› Por Marcos Zimmermann
En 1998, el país parecía vivir un tiempo de vacas gordas. Era el tiempo del despilfarro procaz del dólar. Pero había también, en el interior del país, sobre todo, otra Argentina.
Por entonces, yo estaba terminando mi libro Norte Argentino y había ido a fotografiar la gran inundación que había afectado a gran parte de la provincia de Corrientes, con idea de incluir algunas imágenes del desastre en el libro. Corrían allí muchas historias. En la Isla de las Damas, que queda frente a Goya, por ejemplo, sobre uno de los techos que surgían como islotes solitarios en el medio del río, Nemesio Sanabria se había refugiado con su abuela Obdulia de Aguirre. Después de tres días sin ayuda ni comida, el muchacho dormitaba. Y, en su sueño, recordaba el pasado: los dibujos que dejaban en su rostro las ramas del monte en época de seca y los cortes en las manos producidos por los bordes de las riendas endurecidas por el sol en el verano. Pero, sobre todo, recordaba cómo era el patio de su rancho y los dos árboles frutales, de los cuales ahora sólo se veían sus copas.

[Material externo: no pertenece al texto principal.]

(* ===== verification/SessionLiveness.v ===== *)
(** * A session that comes to its end

    Two connections that have written and ended their streams, in any state that they
    can reach over the network of Session.v, as long as neither has failed.  When from
    then on everything that was sent gets through, with as much repetition as one likes,
    both streams are delivered and acknowledged, and once ten timeouts have passed both
    connections are over without an error. *)

From S2P Require Import Prelude Wrapping Stream Reassembly Buffers TcpWire TcpReceiver TcpSender Transfer Liveness TcpConnection Session.
From Stdlib Require Import Strings.Byte.
From stdpp Require Import functions relations.
#[local] Open Scope list_scope.
#[local] Open Scope Z_scope.

Lemma carries_refl seg : TCPConnection.carries seg seg.
Proof. done. Qed.

Lemma carries_length seg seg0 : TCPConnection.carries seg seg0 ->
  TCPSegment.length_in_sequence_space seg = TCPSender.slen seg0.
Proof. intros (Hp & _ & Hs & Hf). unfold TCPSender.slen, TCPSegment.length_in_sequence_space. by rewrite Hp, Hs, Hf. Qed.

(** A receiver that asks for nothing new has assembled nothing new. *)
Lemma nothing_new D N cap isn seg r r' : TCPReceiver.wf D N cap isn r -> TCPReceiver.wf D N cap isn r' ->
  TCPReceiver.segment_received seg r = Ok r' -> rack r' <= rack r ->
  StreamReassembler.first_unasmb (TCPReceiver._reassembler r) <= StreamReassembler.first_unasmb (TCPReceiver._reassembler r') ->
  StreamReassembler.first_unasmb (TCPReceiver._reassembler r') = StreamReassembler.first_unasmb (TCPReceiver._reassembler r).
Proof.
  intros [[Hc He] _ _] [[Hc' He'] _ _] E Hm Hf. pose proof (StreamReassembler.co_first _ _ _ Hc') as Hf'.
  pose proof (ByteStream.wf_size _ (StreamReassembler.co_out _ _ _ Hc')).
  assert (Hsyn : TCPReceiver.syn_received r' = TCPReceiver.syn_received r /\ (TCPReceiver.syn_received r = false -> r' = r) \/ rack r < rack r').
  { revert E. unfold TCPReceiver.segment_received. set (r0 := if TCPHeader.syn _ then _ else r).
    destruct (TCPReceiver.syn_received r) eqn:Es.
    - assert (Es0 : TCPReceiver.syn_received r0 = true) by (unfold r0; by destruct (TCPHeader.syn _)).
      rewrite Es0. cbn [negb]. intros (a & _ & [= <-])%bind_Ok. by left.
    - destruct (TCPReceiver.syn_received r0) eqn:Es0; cbn [negb].
      + intros (a & _ & [= <-])%bind_Ok. right. unfold rack at 1. rewrite Es. unfold rack. cbn in *. case_match; lia.
      + intros [= <-]. left. unfold r0 in *. by destruct (TCPHeader.syn _). }
  destruct Hsyn as [[Hsyn Hid]|?]; [|lia]. unfold rack in Hm. rewrite Hsyn in Hm.
  destruct (TCPReceiver.syn_received r); [|by rewrite Hid].
  destruct (ByteStream.input_ended (TCPReceiver.stream_out r)) eqn:Ee; [|case_match; lia].
  apply He in Ee as [_ Hn]. lia.
Qed.

(** ** The sender of a connection between two calls *)

(** The stream has not failed, what is outstanding has been sent ([sent]) or waits in the
    queue, an empty list of outstanding segments means that nothing is being
    retransmitted, and the first sequence number went out in some segment. *)
Definition loose (s : TCPSender.t) (sent : list TCPSegment.t) : Prop :=
  ByteStream.error (TCPSender._stream s) = false /\
  (0 < TCPSender._next_seqno s -> sent ++ TCPSender._segments_out s <> []) /\
  (TCPSender._outstanding_segments s = [] -> TCPSender._n_consec_retransmissions s = 0) /\
  forall o, o ∈ TCPSender._outstanding_segments s ->
    exists seg, seg ∈ sent ++ TCPSender._segments_out s /\ TCPConnection.carries seg (TCPSender.segment o).

(** A stream that has ended is on its way: the SYN is out, and nothing is outstanding
    only when the FIN has been acknowledged. *)
Definition tidy (N : Z) (s : TCPSender.t) (sent : list TCPSegment.t) : Prop :=
  loose s sent /\
  (ByteStream.done_writing (TCPSender._stream s) = true ->
   0 < TCPSender._next_seqno s /\ (TCPSender._outstanding_segments s = [] -> TCPSender._next_seqno s = N + 2)).

Lemma loose_more s sent sent' : sent ⊆ sent' -> loose s sent -> loose s sent'.
Proof.
  intros Hs (Her & Hp & Hf & Ho). split; [done|]. split; [|split; [done|]].
  { intros Hn [-> Hq]%app_eq_nil. apply (Hp Hn). rewrite Hq, app_nil_r. by apply list_nil_subseteq. }
  intros o Hin. destruct (Ho o Hin) as (seg & Hseg & Hc). exists seg. split; [|done].
  rewrite elem_of_app in *. destruct Hseg as [?|?]; [left; by apply Hs|by right].
Qed.

Lemma loose_stream s st sent : loose s sent -> ByteStream.error st = ByteStream.error (TCPSender._stream s) ->
  loose (TCPSender.set_stream st s) sent.
Proof. intros (He & Hl) Heq. split; [cbn; congruence|exact Hl]. Qed.

Section Sender.
Context (D : Z -> byte) (N : Z).

Lemma loose_fill s sent s' : TCPSender.wf D N s -> loose s sent -> TCPSender.fill_window s = Ok s' -> tidy N s' sent.
Proof.
  intros Hw (Her & Hp & Hf & Ho) E. destruct (TCPSender.fill_window_spec D N s Hw) as (new & s1 & E1 & Hw1 & [] & Hpos & Hset).
  rewrite E in E1. injection E1 as <-. split; [split_and!|].
  - unfold ByteStream.error in *. congruence.
  - intros _. rewrite gr_out, app_assoc. intros [Hq Hnew]%app_eq_nil. apply fmap_nil_inv in Hnew. subst new. cbn in gr_chain.
    apply Hp; [lia|done].
  - rewrite gr_outstanding. intros [? _]%app_eq_nil. rewrite gr_retx. by apply Hf.
  - intros o. rewrite gr_outstanding, gr_out, elem_of_app. intros [Hin|Hin].
    + destruct (Ho o Hin) as (seg & Hseg & Hc). exists seg. split; [|done]. rewrite app_assoc. apply elem_of_app. by left.
    + exists (TCPSender.segment o). split; [|apply carries_refl]. rewrite app_assoc. apply elem_of_app. right. by apply list_elem_of_fmap_2.
  - intros Hd. split; [done|]. intros He. destruct Hset as [Hlim|[_ Hend]]; [|by apply Hend].
    pose proof (TCPSender.wf_chain _ _ _ Hw1) as (sq & _ & Hm). rewrite He in Hm. unfold TCPSender.window_limit in Hlim. lia.
Qed.

Lemma tidy_ack s sent a w s' : TCPSender.wf D N s -> tidy N s sent -> 0 <= w < two16 ->
  TCPSender.ack_received a w s = Ok s' -> tidy N s' sent.
Proof.
  intros Hw [(Her & Hp & Hf & Ho) Hd] Hwd E. pose proof (TCPSender.ack_received_spec D N s a w Hw Hwd) as Hs. cbv zeta in Hs. case_match.
  - destruct Hs as (dr & rest & s0 & new & s1 & Hl & _ & _ & Hw0 & Hr & _ & _ & Hnx & _ & Hq & Hst & Hn & _ & E1 & _).
    rewrite E1 in E. apply (loose_fill s0); [done| |done]. split; [by rewrite Hst|]. split; [by rewrite Hnx, Hq|]. split; [done|]. rewrite Hr, Hq. intros o Hin. apply Ho.
    rewrite Hl. apply elem_of_app. by right.
  - destruct Hs as (s1 & E1 & _ & Hq & Hl & _ & _ & Hn & _ & Hc & Hst & _). rewrite E1 in E. injection E as <-.
    unfold tidy, loose. by rewrite Hq, Hl, Hn, Hc, Hst.
Qed.

Lemma tidy_tick s sent ms : tidy N s sent -> tidy N (TCPSender.tick ms s) sent.
Proof.
  intros [(Her & Hp & Hf & Ho) Hd]. unfold TCPSender.tick. destruct (Timer.expired _); [|by split].
  destruct (TCPSender._outstanding_segments s) as [|o l] eqn:El.
  - split; [split; [done|]; split; [done|]; split; [done|]|]; cbn; [intros o Hin; by apply elem_of_nil in Hin|done].
  - assert (Ho' : forall o', o' ∈ o :: l -> exists seg, seg ∈ sent ++ TCPSender._segments_out s ++ [TCPSender.segment o] /\
      TCPConnection.carries seg (TCPSender.segment o')).
    { intros o' Hin. destruct (Ho o' Hin) as (seg & Hseg & Hc). exists seg. split; [|done].
      rewrite app_assoc. apply elem_of_app. by left. }
    assert (Hp' : sent ++ TCPSender._segments_out s ++ [TCPSender.segment o] <> []) by (rewrite app_assoc; by intros [_ ?]%app_eq_nil).
    destruct (0 <? _); (split; [split; [done|]; split; [done|]; split; [done|]|]; cbn; [exact Ho'|exact Hd]).
Qed.

Lemma tidy_empty s sent : tidy N s sent -> tidy N (TCPSender.send_empty_segment s) sent.
Proof.
  intros [(Her & Hp & Hf & Ho) Hd]. split; [split; [exact Her|]; split; [|split; [exact Hf|]]|exact Hd]; cbn.
  { intros _. rewrite app_assoc. by intros [_ ?]%app_eq_nil. }
  intros o Hin.
  destruct (Ho o Hin) as (seg & Hseg & Hc). exists seg. split; [|done]. rewrite app_assoc. apply elem_of_app. by left.
Qed.
End Sender.

(** ** The connection between two calls *)

Section Connection.
Context (Ds : Z -> byte) (Ns : Z) (Is : WrappingInt32.t) (Dr : Z -> byte) (Nr cap : Z) (Ir : WrappingInt32.t).
#[local] Abbreviation wf := (TCPConnection.wf Ds Ns Is Dr Nr cap Ir).

(** [n] is what has been taken from the connection's queue; nothing waits in the
    sender's. *)
Definition orderly (c : TCPConnection.t) (n : list TCPSegment.t) : Prop :=
  tidy Ns (TCPConnection._sender c) (TCPConnection._segments_out c ++ n).
Definition tended (c : TCPConnection.t) (n : list TCPSegment.t) : Prop :=
  orderly c n /\ TCPSender.segments_out (TCPConnection._sender c) = [].

Lemma tended_send rst c n : TCPConnection.active c = true -> orderly c n -> tended (TCPConnection.send_segments rst c) n.
Proof.
  intros Ha [(Her & Hp & Hf & Ho) Hd]. rewrite TCPConnection.send_segments_spec by done. split; [|done].
  split; [split; [exact Her|]; split; [|split; [exact Hf|]]|exact Hd].
  { intros Hn [[[H1 H2]%app_eq_nil H3]%app_eq_nil _]%app_eq_nil. apply fmap_nil_inv in H2. apply (Hp Hn).
    unfold TCPSender.segments_out in H2. by rewrite H1, H2, H3. }
  intros o Hin. destruct (Ho o Hin) as (seg & Hseg & Hc). cbn. rewrite app_nil_r.
  rewrite !elem_of_app in Hseg. destruct Hseg as [[Hs|Hs]|Hs].
  - exists seg. split; [|done]. rewrite !elem_of_app. by left; left.
  - exists seg. split; [|done]. rewrite !elem_of_app. by right.
  - exists (TCPConnection.stamp (TCPConnection._receiver c) rst seg). split.
    + rewrite !elem_of_app. left; right. by apply list_elem_of_fmap_2.
    + destruct (TCPConnection.stamp_carries (TCPConnection._receiver c) rst seg) as (H1 & H2 & H3 & H4), Hc as (K1 & K2 & K3 & K4).
      split_and!; congruence.
Qed.

Lemma orderly_fill c n c' : wf c -> loose (TCPConnection._sender c) (TCPConnection._segments_out c ++ n) ->
  TCPConnection.on_sender TCPSender.fill_window c = Ok c' -> orderly c' n /\ TCPConnection.active c' = TCPConnection.active c.
Proof. intros [Hw _ _ _ _] Hl (s & E & [= <-])%bind_Ok. split; [|done]. by eapply loose_fill. Qed.

Lemma tended_connect c n c' : wf c -> orderly c n -> TCPConnection.active c = true -> TCPConnection.connect c = Ok c' ->
  tended c' n /\ TCPConnection.active c' = true.
Proof.
  intros Hw [Hl _] Ha (c1 & E & [= <-])%bind_Ok. destruct (orderly_fill _ n _ Hw Hl E) as [Ho Ha1].
  rewrite Ha in Ha1. split; [by apply tended_send|]. by rewrite TCPConnection.send_segments_spec.
Qed.

Lemma tended_try_closing c n : orderly c n -> TCPConnection.active (TCPConnection.try_closing_connection c) = true ->
  tended (TCPConnection.try_closing_connection c) n.
Proof.
  intros Ho. unfold TCPConnection.try_closing_connection. destruct (TCPConnection.active c) eqn:Ha; cbn [negb]; [|congruence].
  destruct (_ && _ && _); [discriminate|]. intros _. by apply tended_send.
Qed.

Lemma tended_write data c n k c' : wf c -> tended c n -> TCPConnection.active c = true ->
  ByteStream.input_ended (TCPConnection.stream_in c) || negb (TCPConnection.syn_sent c) = true \/
    TCPSender.allowed Ds Ns (TCPSender.Write data) (TCPConnection._sender c) ->
  TCPConnection.write data c = Ok (k, c') -> tended c' n.
Proof.
  intros Hw [Ho Hq] Ha Hal. unfold TCPConnection.write. destruct (_ || _); [by intros [= _ <-]|].
  destruct Hal as [|Hal]; [done|].
  destruct (TCPConnection.wf_sender_step Ds Ns Is Dr Nr cap Ir (TCPSender.Write data) c Hw Hal) as (s & <-%Ok_inj & Hw1);
    [by eexists []; rewrite app_nil_r|].
  unfold TCPConnection.stream_in, TCPSender.stream_in. destruct (ByteStream.write _ _) as [m st] eqn:Ew. cbn in Hw1.
  apply (f_equal snd) in Ew. cbn in Ew. intros (c2 & E & [= _ <-])%bind_Ok.
  destruct (orderly_fill _ n _ Hw1 (loose_stream _ st _ (proj1 Ho) ltac:(by subst st)) E) as [Ho2 Ha2].
  apply tended_send; [by rewrite Ha2|done].
Qed.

–¡Nemesio, despertate! ¡Te vas a caer! –exclamó Obdulia de Aguirre, apoyando su grito con varios golpes que dio con un palo sobre el techo.
Nemesio Sanabria se sobresaltó. Y ese sobresalto lo salvó de caer en la corriente turbia, que pasaba por debajo de él. Desde donde estaba, el muchacho podía ver a Angela Zabala, su novia, sobre el techo del rancho de enfrente, muerta de pánico. Ella también lo miraba, sentada sobre una caja de cartón que contenía las pocas cosas que habían alcanzado a salvar del agua con su madre. Ninguno podía hacer nada por el otro. Cercados por ese río abismal y mirándose de techo a techo, sólo podían desprender sus sentimientos a través de sus miradas que se cruzaban como dardos, sorteando a los animales ahogados que pasaban flotando, cada tanto, entre los dos ranchos. Así se decían todo lo que jamás habían podido decirse frente a frente, no por temor, sino por falta de tiempo. Y no apartaban sus ojos de sus ojos sabiendo que, en cualquier momento, los postes de pindó que sostenían los techos de sus casas podían ceder.
En medio de aquellos pensamientos, Nemesio Sanabria volvió a cabecear. Desde atrás, Obdulia de Aguirre volvió a golpear el techo y a gritarle:
–¡Nemesio! ¡Nemesio! ¡Dale! ¡No te duermas que te vas a caer al agua, te digo!
Pero Nemesio Sanabria cedió al sueño. Un vuelo tenue, profundo y sencillo se apoderó de la cabeza. Su cuerpo giró despacio sobre sí mismo y, lentamente, se deslizó por el techo hasta hundirse en la corriente furiosa que se lo llevó de golpe. Obdulia de Aguirre intentó sostenerlo, pero tres días de vigilia habían horadado también sus fuerzas. Y Nemesio Sanabria se ahogó.
Angela Zabala también vio cómo la corriente se llevaba a su novio. Cómo, el mismo río, junto al cual hacía poquísimo había despertado a ese primer amor, ahora se lo quitaba. En un momento le pareció que descendían las aguas y que Nemesio Sanabria la saludaba alegremente desde el otro lado del terraplén del sur. Pero con el siguiente trueno esa esperanza se desangró. Y su sueño se disolvió en medio de aquella enorme masa de agua que no respetaba, no sólo la vida... sino, ni siquiera, los sueños de aquella joven que todavía no había cumplido los catorce años.
Tres años después de este episodio, el país se convirtió en un infierno. Sobrevino una enorme crisis y otra súbita creciente dejó a casi todos con el agua al cuello. El dólar explotó. Pero, con el tiempo, el agua bajó y muchos se repusieron. Angela Zabala no. Hoy tiene tres hijos de diferentes hombres. Pero, cada tanto, suele mirar el río y preguntarse por qué, desde entonces, nunca pudo volver a enamorarse.
Quizás haya sido porque, entonces, cotizaba muy bajo el dólar de los ranchos.